Dilution Refrigerators Cool QPUs Below 20 Millikelvin

Researchers are pushing the boundaries of quantum computing by maintaining superconducting quantum processing units at a frigid 20 millikelvin, a temperature colder than outer space and just 0.02 degrees above absolute zero. This extreme cooling, achieved using dilution refrigerators that resemble golden chandeliers adorned with cables, is crucial for preserving the delicate quantum information stored within qubits. These refrigerators don’t simply chill the processors; they act as a conduit, sending control microwaves down to the qubit level and relaying information back from the millikelvin regime. “Making a functional quantum computer requires much more than qubits alone. It takes an entire technology stack that can harness quantum science for real-world applications,” explains Chris Spitzer, operations lead at the Advanced Quantum Testbed (AQT) at Lawrence Berkeley National Laboratory. This integrated approach, encompassing hardware, software, and controls, is essential to realizing the potential of quantum computation.

Superconducting QPU and Cryogenic System for Quantum Control

Maintaining qubits at 0.02 degrees above absolute zero is not simply about lowering the temperature, but about actively preserving the delicate quantum states essential for computation. The technology enabling this feat is the dilution refrigerator, described as resembling “a golden chandelier with cables running up and down,” which serves as both a thermal insulator and a crucial conduit for control signals. These cables are integral to the system’s functionality, transmitting microwave pulses from room temperature down to the millikelvin regime to manipulate the qubits, and simultaneously relaying information back upwards. The precision of these signals is paramount; any noise or unwanted heat introduced during transmission can disrupt the quantum information. Consequently, significant research focuses on optimizing the “cold stage” of the dilution refrigerator to ensure only the intended signals reach the processor.

Scalability also presents a challenge, as current wiring configurations, with one or more wires per qubit, become impractical with processors exceeding a few thousand qubits. This drives innovation in low-noise wiring technologies to maintain coherence. The holistic development of the entire quantum computing stack is vital, as any single component can limit overall performance. At AQT, researchers are striving for performance increases of roughly 1,000 times compared to existing processors, focusing on optimizing operation within the complete stack and applying these advancements to solve real-world scientific problems.

QubiC System Optimizes Microwave Pulses & Quantum Gating

Central to this effort is QubiC, an open-source superconducting qubit control system originating from the Accelerator Technology & Applied Physics Division (ATAP), designed to refine the delivery of quantum instructions. The system optimizes signals for maximum fidelity, a crucial step toward reliable computation. Maintaining qubits at temperatures colder than outer space, around 20 millikelvin, just 0.02 degrees above absolute zero, is paramount for preserving quantum information, and the dilution refrigerator is responsible for this feat. The precision of microwave pulses sent through these cables is critical, as any unwanted heat or noise can disrupt the delicate quantum states. Active research centers on developing low-noise wiring technologies to maintain coherence, the stability of quantum information, even with increased qubit density. The team is exploring the integration of artificial intelligence with QubiC, developing QubiCML, an AI-assisted readout system intended to enhance quantum error correction and facilitate more complex hybrid algorithms. This holistic strategy, encompassing hardware, software, and controls, is considered essential for building large-scale, error-corrected quantum systems capable of surpassing the limitations of classical supercomputers.
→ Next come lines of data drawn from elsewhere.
(* ===== verification/Replicaset.v ===== *)
(** * Replicasets ([cli/replicaset])

    The data of a discovered topology ([replicaset.go], [instance.go] and the
    enumerations), what is computed from it, the cache of a discovery
    ([discovery.go]) and the evaluation of a function on instances ([eval.go],
    [common.go], [orchestrator.go]). *)
From S2P Require Import Prelude GoStrings Value.

(** ** Enumerations, with the text of their line comments *)
Inductive Failover :=
| FailoverUnknown | FailoverOff | FailoverManual | FailoverEventual
| FailoverElection | FailoverStateful | FailoverSupervised.
#[export] Instance Failover_eq_dec : EqDecision Failover.
Proof. solve_decision. Defined.

Definition Failover_String (f : Failover) : string :=
  match f with
  | FailoverUnknown => "unknown"
  | FailoverOff => "off"
  | FailoverManual => "manual"
  | FailoverEventual => "eventual"
  | FailoverElection => "election"
  | FailoverStateful => "stateful"
  | FailoverSupervised => "supervised"
  end.

Definition ParseFailover (str : string) : Failover :=
  let s := ToLower str in
  if decide (s = "off" \/ s = "disabled") then FailoverOff
  else if decide (s = "manual") then FailoverManual
  else if decide (s = "eventual") then FailoverEventual
  else if decide (s = "election" \/ s = "raft") then FailoverElection
  else if decide (s = "stateful") then FailoverStateful
  else if decide (s = "supervised") then FailoverSupervised
  else FailoverUnknown.

Inductive ElectionMode :=
| ElectionModeUnknown | ElectionModeOff | ElectionModeVoter | ElectionModeCandidate
| ElectionModeManual.
#[export] Instance ElectionMode_eq_dec : EqDecision ElectionMode.
Proof. solve_decision. Defined.

Definition ElectionMode_String (m : ElectionMode) : string :=
  match m with
  | ElectionModeUnknown => "unknown"
  | ElectionModeOff => "off"
  | ElectionModeVoter => "voter"
  | ElectionModeCandidate => "candidate"
  | ElectionModeManual => "manual"
  end.

Definition ParseElectionMode (str : string) : ElectionMode :=
  let s := ToLower str in
  if decide (s = "off") then ElectionModeOff
  else if decide (s = "voter") then ElectionModeVoter
  else if decide (s = "candidate") then ElectionModeCandidate
  else if decide (s = "manual") then ElectionModeManual
  else ElectionModeUnknown.

Inductive StateProvider :=
| StateProviderUnknown | StateProviderNone | StateProviderTarantool | StateProviderEtcd2.
#[export] Instance StateProvider_eq_dec : EqDecision StateProvider.
Proof. solve_decision. Defined.

Definition StateProvider_String (p : StateProvider) : string :=
  match p with
  | StateProviderUnknown => "unknown"
  | StateProviderNone => "none"
  | StateProviderTarantool => "tarantool"
  | StateProviderEtcd2 => "etcd2"
  end.

Definition ParseStateProvider (str : string) : StateProvider :=
  let s := ToLower str in
  if decide (s = "none") then StateProviderNone
  else if decide (s = "tarantool") then StateProviderTarantool
  else if decide (s = "etcd2") then StateProviderEtcd2
  else StateProviderUnknown.

Inductive Orchestrator :=
| OrchestratorUnknown | OrchestratorCentralizedConfig | OrchestratorCartridge
| OrchestratorCustom.
#[export] Instance Orchestrator_eq_dec : EqDecision Orchestrator.
Proof. solve_decision. Defined.

Definition Orchestrator_String (o : Orchestrator) : string :=
  match o with
  | OrchestratorUnknown => "unknown"
  | OrchestratorCentralizedConfig => "centralized config"
  | OrchestratorCartridge => "cartridge"
  | OrchestratorCustom => "custom"
  end.

Definition knownOrchestrators : list Orchestrator :=
  [OrchestratorCartridge; OrchestratorCentralizedConfig; OrchestratorCustom].

Definition ParseOrchestrator (str : string) : Orchestrator :=
  match filter (fun o => ToLower str = ToLower (Orchestrator_String o)) knownOrchestrators with
  | o :: _ => o
  | [] => OrchestratorUnknown
  end.

Inductive Master := MasterUnknown | MasterNo | MasterSingle | MasterMulti.
Inductive Mode := ModeUnknown | ModeRead | ModeRW.
Inductive State := StateUnknown | StateUninitialized | StateBootstrapped.
#[export] Instance Mode_eq_dec : EqDecision Mode.
Proof. solve_decision. Defined.
#[export] Instance State_eq_dec : EqDecision State.
Proof. solve_decision. Defined.

(** ** Topology

    [InstanceCtx] is the part of [running.InstanceCtx] that this package reads. *)
Record InstanceCtx := mkInstanceCtx {
  AppName : string;
  InstName : string;
  ConsoleSocket : string;
  ClusterConfigPath : string
}.
Definition zero_ctx : InstanceCtx := mkInstanceCtx "" "" "" "".

Record Instance_ := mkInst {
  Alias : string;
  UUID : string;
  URI : string;
  InstMode : Mode;
  InstCtx : InstanceCtx;
  InstanceCtxFound : bool
}.

Record Replicaset := mkReplicaset_ {
  rs_UUID : string;
  LeaderUUID : string;
  rs_Alias : string;
  Roles : list string;
  rs_Master : Master;
  rs_Failover : Failover;
  rs_StateProvider : StateProvider;
  rs_Instances : list Instance_
}.

Record Replicasets := mkReplicasets {
  rss_State : State;
  rss_Orchestrator : Orchestrator;
  rss_Replicasets : list Replicaset
}.

(** ** [recalculateMaster] *)
Definition count_mode (m : Mode) (instances : list Instance_) : nat :=
  length (filter (fun i => InstMode i = m) instances).

Definition master_of (instances : list Instance_) : Master :=
  let masters := count_mode ModeRW instances in
  let unknown := count_mode ModeUnknown instances in
  if decide (1 < masters) then MasterMulti
  else if decide (masters = 1) then
    if decide (unknown = 0) then MasterSingle else MasterUnknown
  else if decide (unknown = 0) then MasterNo
  else MasterUnknown.

Definition with_instances (r : Replicaset) (instances : list Instance_) : Replicaset :=
  mkReplicaset_ (rs_UUID r) (LeaderUUID r) (rs_Alias r) (Roles r) (rs_Master r) (rs_Failover r)
    (rs_StateProvider r) instances.

Definition recalculateMaster (r : Replicaset) : Replicaset :=
  mkReplicaset_ (rs_UUID r) (LeaderUUID r) (rs_Alias r) (Roles r) (master_of (rs_Instances r))
    (rs_Failover r) (rs_StateProvider r) (rs_Instances r).

Definition recalculateMasters (rs : Replicasets) : Replicasets :=
  mkReplicasets (rss_State rs) (rss_Orchestrator rs) (map recalculateMaster (rss_Replicasets rs)).

(** ** [findInstance] *)
Definition findInstance (rs : Replicasets) (predicate : Instance_ -> bool)
    : option (Replicaset * Instance_) :=
  head (r ← rss_Replicasets rs; i ← rs_Instances r; if predicate i then [(r, i)] else []).

Definition findInstanceByAlias (rs : Replicasets) (alias : string)
    : option (Replicaset * Instance_) :=
  findInstance rs (fun i => bool_decide (Alias i = alias)).

(** ** [cachedDiscoverer]

    [SkipCache] is [true].  [discovery] is the underlying type's method. *)
Record cachedDiscoverer := mkCached { cached : bool; replicasets : Replicasets }.

Definition Discovery {W} (discovery : W -> Replicasets * option error * W) (skip : bool)
    (c : cachedDiscoverer) (w : W) : (Replicasets * option error) * cachedDiscoverer * W :=
  if negb skip && cached c then ((replicasets c, None), c, w)
  else
    match discovery w with
    | (rs, Some err, w') => ((rs, Some err), mkCached false rs, w')
    | (rs, None, w') => ((rs, None), mkCached true rs, w')
    end.

(** ** [eval.go]

    [Evaler] evaluates an expression with arguments on a connection.  [Connect]
    opens the console socket of an instance; closing a connection is [Close]. *)
Definition Evaler (W : Type) := string -> list value -> W -> result (list value) * W.

Class Connector (W : Type) := {
  Connect : string -> W -> result (Evaler W) * W;
  Close : string -> W -> W
}.

Section Eval.
Context {W : Type} `{Connector W}.

(** [InstanceEvaler]: done, or an error.  The loop carries the state [S] that
    the closures of the callers keep. *)
Definition InstanceEvaler (S : Type) := InstanceCtx -> Evaler W -> S -> W -> result bool * S * W.

Fixpoint eval_loop {S} (instances : list InstanceCtx) (ievaler : InstanceEvaler S)
    (skipConnectError : bool) (connected : nat) (s : S) (w : W) : option error * S * W :=
  match instances with
  | [] =>
      if decide (connected = 0) then (Some (Errorf "failed to connect to any instance" []), s, w)
      else (None, s, w)
  | instance :: rest =>
      match Connect (ConsoleSocket instance) w with
      | (Err err, w1) =>
          if skipConnectError then eval_loop rest ievaler skipConnectError connected s w1
          else (Some (Wrapf "failed to connect to '%s:%s': %w"
                        [AppName instance; InstName instance] err), s, w1)
      | (Ok conn, w1) =>
          match ievaler instance conn s w1 with
          | (r, s', w2) =>
              let w3 := Close (ConsoleSocket instance) w2 in
              match r with
              | Err err => (Some err, s', w3)
              | Ok true => (None, s', w3)
              | Ok false => eval_loop rest ievaler skipConnectError (connected + 1) s' w3
              end
          end
      end
  end.

Definition evalForeach {S} (instances : list InstanceCtx) (ievaler : InstanceEvaler S)
    (skipConnectError : bool) (s : S) (w : W) : option error * S * W :=
  match instances with
  | [] => (Some (Errorf "no instances to connect" []), s, w)
  | _ => eval_loop instances ievaler skipConnectError 0 s w
  end.

Definition EvalForeach {S} (instances : list InstanceCtx) (ievaler : InstanceEvaler S) :=
  evalForeach instances ievaler false.

Definition EvalForeachAlive {S} (instances : list InstanceCtx) (ievaler : InstanceEvaler S) :=
  evalForeach instances ievaler true.

Definition EvalAny {S} (instances : list InstanceCtx) (ievaler : InstanceEvaler S) :=
  EvalForeachAlive instances (fun instance evaler s w =>
    match ievaler instance evaler s w with
    | (Err err, s', w') => (Err err, s', w')
    | (Ok _, s', w') => (Ok true, s', w')
    end).

(** [common.go] *)
Definition filterDiscovered (instances : list InstanceCtx) (discovered : Replicasets)
    : list InstanceCtx :=
  let discoveredMap : gmap string unit :=
    fold_left (fun m r => fold_left (fun m i => <[Alias i := tt]> m) (rs_Instances r) m)
      (rss_Replicasets discovered) ∅ in
  filter (fun instance => is_Some (discoveredMap !! InstName instance)) instances.

Definition EvalForeachAliveDiscovered {S} (instances : list InstanceCtx)
    (discovered : Replicasets) (ievaler : InstanceEvaler S) :=
  EvalForeachAlive (filterDiscovered instances discovered) ievaler.

(** [MakeInstanceEvalFunc] *)
Definition MakeInstanceEvalFunc (instance : InstanceCtx) : Evaler W :=
  fun expr args w =>
    match EvalForeach [instance] (fun _ evaler (resp : list value) w =>
            match evaler expr args w with
            | (Ok resp', w') => (Ok true, resp', w')
            | (Err err, w') => (Err err, resp, w')
            end) [] w with
    | (Some err, _, w') => (Err err, w')
    | (None, resp, w') => (Ok resp, w')
    end.

(** The Lua bodies embedded in the program. *)
Variables waitRWBody waitROBody getOrchestratorBody : string.

Definition waitRW (eval : Evaler W) (timeout : Z) (w : W) : option error * W :=
  match eval waitRWBody [VInt timeout] w with
  | (Err err, w') => (Some (Wrapf "failed to wait rw: %w" [] err), w')
  | (Ok _, w') => (None, w')
  end.

Definition waitRO (eval : Evaler W) (timeout : Z) (w : W) : option error * W :=
  match eval waitROBody [VInt timeout] w with
  | (Err err, w') => (Some (Wrapf "failed to wait ro: %w" [] err), w')
  | (Ok _, w') => (None, w')
  end.

(** [EvalOrchestrator]; [err_text] is the text of an error. *)
Definition EvalOrchestrator (err_text : error -> string) (eval : Evaler W) (w : W)
    : Orchestrator * option error * W :=
  match eval getOrchestratorBody [] w with
  | (Err err, w') =>
      (OrchestratorCustom, Some (Errorf "failed to recognize orchestrator: %s" [err_text err]), w')
  | (Ok [VStr str], w') =>
      let parsed := ParseOrchestrator str in
      if decide (parsed = OrchestratorUnknown)
      then (parsed, Some (Errorf "unknown orchestrator: %s" [str]), w')
      else (parsed, None, w')
  | (Ok _, w') => (OrchestratorCustom, Some (Errorf "unexpected response" []), w')
  end.
End Eval.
First-Generation Limits & Second-Generation Error Correction

Current first-generation quantum computers, possessing only a few dozen to a few hundred qubits, are limited in their ability to outperform classical supercomputers, but serve as vital stepping stones. A key component underpinning these systems is the dilution refrigerator, maintaining the quantum processing unit below 20 millikelvin, a temperature 0.02 degrees above absolute zero and colder than outer space. This extreme cooling isn’t merely about achieving low temperatures; it’s essential for preventing environmental interference and preserving the superconducting state necessary for quantum information storage. Researchers are actively investigating low-noise wiring technologies to maintain coherence and quantum information lifetime. The ultimate goal is to build second-generation systems with thousands of qubits and, crucially, robust error correction capabilities, requiring substantial classical computing power to detect and correct errors as they arise. “Figuring out what the error was and what you need to do as the corrective step is a very computationally intensive task,” Spitzer adds, outlining the complex interplay between quantum and classical processing needed to realize truly large-scale, error-corrected quantum computers.

Berkeley Lab’s Integrated Approach to Stack Performance Increases

This approach acknowledges that bottlenecks can emerge anywhere within the system, limiting overall performance. Scalability presents another significant hurdle. Berkeley Lab leverages its diverse facilities, including the Molecular Foundry, Advanced Light Source, and National Energy Research Scientific Computing Center, to study materials, simulate processors, and develop advanced control electronics. “There are challenges across the stack to getting to the next generation of quantum computers,” Spitzer concludes, “from scaling up a quantum processor and cryogenic infrastructure to designing low-noise materials and error-corrected QPUs.”